* Prompt
Pick out the lines below with "emit" and list them.

* Data
• • • • • • •

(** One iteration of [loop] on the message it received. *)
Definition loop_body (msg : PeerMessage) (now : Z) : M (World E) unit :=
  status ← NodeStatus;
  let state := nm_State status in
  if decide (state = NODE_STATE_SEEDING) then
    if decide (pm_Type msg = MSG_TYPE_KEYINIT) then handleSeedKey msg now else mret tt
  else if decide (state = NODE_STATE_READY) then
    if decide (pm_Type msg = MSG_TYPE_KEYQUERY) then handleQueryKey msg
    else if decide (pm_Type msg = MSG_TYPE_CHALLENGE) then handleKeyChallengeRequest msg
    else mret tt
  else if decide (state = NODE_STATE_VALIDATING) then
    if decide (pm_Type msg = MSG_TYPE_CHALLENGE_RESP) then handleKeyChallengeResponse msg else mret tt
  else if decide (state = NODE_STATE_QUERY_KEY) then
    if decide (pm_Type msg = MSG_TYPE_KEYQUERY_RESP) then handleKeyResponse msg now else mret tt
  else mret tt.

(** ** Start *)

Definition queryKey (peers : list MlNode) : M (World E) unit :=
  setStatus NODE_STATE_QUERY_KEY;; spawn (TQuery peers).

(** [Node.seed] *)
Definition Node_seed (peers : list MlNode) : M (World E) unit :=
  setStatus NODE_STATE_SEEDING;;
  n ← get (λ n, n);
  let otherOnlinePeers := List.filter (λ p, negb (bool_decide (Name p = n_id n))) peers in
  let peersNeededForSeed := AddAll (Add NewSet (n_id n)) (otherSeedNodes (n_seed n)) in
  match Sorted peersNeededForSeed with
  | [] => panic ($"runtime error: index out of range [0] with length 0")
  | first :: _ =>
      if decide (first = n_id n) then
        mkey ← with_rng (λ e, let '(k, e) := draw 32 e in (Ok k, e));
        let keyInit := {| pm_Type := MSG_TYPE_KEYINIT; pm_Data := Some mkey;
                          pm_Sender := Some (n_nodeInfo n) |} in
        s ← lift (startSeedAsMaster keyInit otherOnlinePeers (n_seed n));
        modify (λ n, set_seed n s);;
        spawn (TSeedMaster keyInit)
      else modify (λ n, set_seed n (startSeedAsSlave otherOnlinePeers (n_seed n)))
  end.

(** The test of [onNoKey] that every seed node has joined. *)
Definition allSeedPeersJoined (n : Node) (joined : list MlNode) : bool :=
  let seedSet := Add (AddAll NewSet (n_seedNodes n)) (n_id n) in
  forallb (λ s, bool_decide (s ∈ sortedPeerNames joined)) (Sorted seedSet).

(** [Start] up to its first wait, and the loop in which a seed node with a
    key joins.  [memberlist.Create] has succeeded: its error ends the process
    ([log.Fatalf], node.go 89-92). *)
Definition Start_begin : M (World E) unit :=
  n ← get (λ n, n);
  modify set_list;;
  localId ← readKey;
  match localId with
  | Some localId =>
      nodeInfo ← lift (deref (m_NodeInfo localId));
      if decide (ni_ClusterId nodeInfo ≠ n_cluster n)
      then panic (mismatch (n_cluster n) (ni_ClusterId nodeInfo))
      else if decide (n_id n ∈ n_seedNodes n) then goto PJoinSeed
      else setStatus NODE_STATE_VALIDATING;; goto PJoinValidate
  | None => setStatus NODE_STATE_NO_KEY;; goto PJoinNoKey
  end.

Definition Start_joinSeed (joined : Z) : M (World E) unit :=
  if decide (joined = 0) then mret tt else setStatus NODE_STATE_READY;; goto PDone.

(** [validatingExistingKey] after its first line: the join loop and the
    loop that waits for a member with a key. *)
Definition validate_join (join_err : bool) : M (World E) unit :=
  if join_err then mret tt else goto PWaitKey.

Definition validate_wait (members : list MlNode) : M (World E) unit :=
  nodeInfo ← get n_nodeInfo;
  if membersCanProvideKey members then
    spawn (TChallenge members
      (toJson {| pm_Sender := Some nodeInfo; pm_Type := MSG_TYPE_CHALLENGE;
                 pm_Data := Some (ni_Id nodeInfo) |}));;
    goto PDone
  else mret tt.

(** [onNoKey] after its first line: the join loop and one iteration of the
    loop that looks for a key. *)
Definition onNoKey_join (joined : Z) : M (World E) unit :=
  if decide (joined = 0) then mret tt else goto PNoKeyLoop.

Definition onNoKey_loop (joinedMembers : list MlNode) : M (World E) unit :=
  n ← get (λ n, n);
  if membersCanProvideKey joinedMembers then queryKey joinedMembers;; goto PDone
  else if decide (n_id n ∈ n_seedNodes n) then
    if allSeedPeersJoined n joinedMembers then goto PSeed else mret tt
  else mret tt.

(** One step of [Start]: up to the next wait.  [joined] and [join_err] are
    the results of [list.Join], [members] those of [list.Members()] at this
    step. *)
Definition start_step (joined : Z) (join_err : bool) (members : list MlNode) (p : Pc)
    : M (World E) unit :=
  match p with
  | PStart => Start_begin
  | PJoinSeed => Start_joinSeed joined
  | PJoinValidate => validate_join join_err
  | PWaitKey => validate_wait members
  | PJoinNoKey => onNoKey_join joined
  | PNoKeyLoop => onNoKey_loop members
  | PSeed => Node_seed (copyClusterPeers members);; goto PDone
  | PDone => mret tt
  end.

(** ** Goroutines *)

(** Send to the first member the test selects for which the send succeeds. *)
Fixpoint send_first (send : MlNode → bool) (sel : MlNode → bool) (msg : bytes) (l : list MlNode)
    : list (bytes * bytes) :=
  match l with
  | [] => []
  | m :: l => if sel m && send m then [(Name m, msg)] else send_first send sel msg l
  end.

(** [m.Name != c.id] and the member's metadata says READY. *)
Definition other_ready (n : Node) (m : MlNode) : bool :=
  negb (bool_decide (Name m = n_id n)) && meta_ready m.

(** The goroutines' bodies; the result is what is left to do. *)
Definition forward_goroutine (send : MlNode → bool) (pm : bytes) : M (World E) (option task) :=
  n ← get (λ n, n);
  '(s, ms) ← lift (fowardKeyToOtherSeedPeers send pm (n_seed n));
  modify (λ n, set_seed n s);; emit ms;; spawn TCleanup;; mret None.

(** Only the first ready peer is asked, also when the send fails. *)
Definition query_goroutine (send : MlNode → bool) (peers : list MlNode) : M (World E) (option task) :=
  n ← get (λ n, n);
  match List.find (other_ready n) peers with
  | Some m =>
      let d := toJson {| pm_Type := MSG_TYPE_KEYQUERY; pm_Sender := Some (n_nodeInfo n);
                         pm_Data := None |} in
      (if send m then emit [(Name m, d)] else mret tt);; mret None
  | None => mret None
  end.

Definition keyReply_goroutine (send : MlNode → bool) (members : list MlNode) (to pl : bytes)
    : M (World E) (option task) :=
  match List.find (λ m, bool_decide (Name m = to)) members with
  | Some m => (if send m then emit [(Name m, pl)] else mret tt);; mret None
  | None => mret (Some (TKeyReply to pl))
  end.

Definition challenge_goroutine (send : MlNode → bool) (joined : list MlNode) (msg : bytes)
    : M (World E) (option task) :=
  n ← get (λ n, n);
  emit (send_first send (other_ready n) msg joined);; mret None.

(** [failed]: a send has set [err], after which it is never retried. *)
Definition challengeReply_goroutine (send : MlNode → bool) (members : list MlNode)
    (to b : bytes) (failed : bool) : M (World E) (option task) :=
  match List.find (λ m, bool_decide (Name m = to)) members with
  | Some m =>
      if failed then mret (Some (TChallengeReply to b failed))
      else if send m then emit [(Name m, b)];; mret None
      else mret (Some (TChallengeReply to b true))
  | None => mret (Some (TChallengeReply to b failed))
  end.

• • • • • • •

* Answer box
  modify (λ n, set_seed n s);; emit ms;; spawn TCleanup;; mret None.
      (if send m then emit [(Name m, d)] else mret tt);; mret None
  | Some m => (if send m then emit [(Name m, pl)] else mret tt);; mret None
  emit (send_first send (other_ready n) msg joined);; mret None.
      else if send m then emit [(Name m, b)];; mret None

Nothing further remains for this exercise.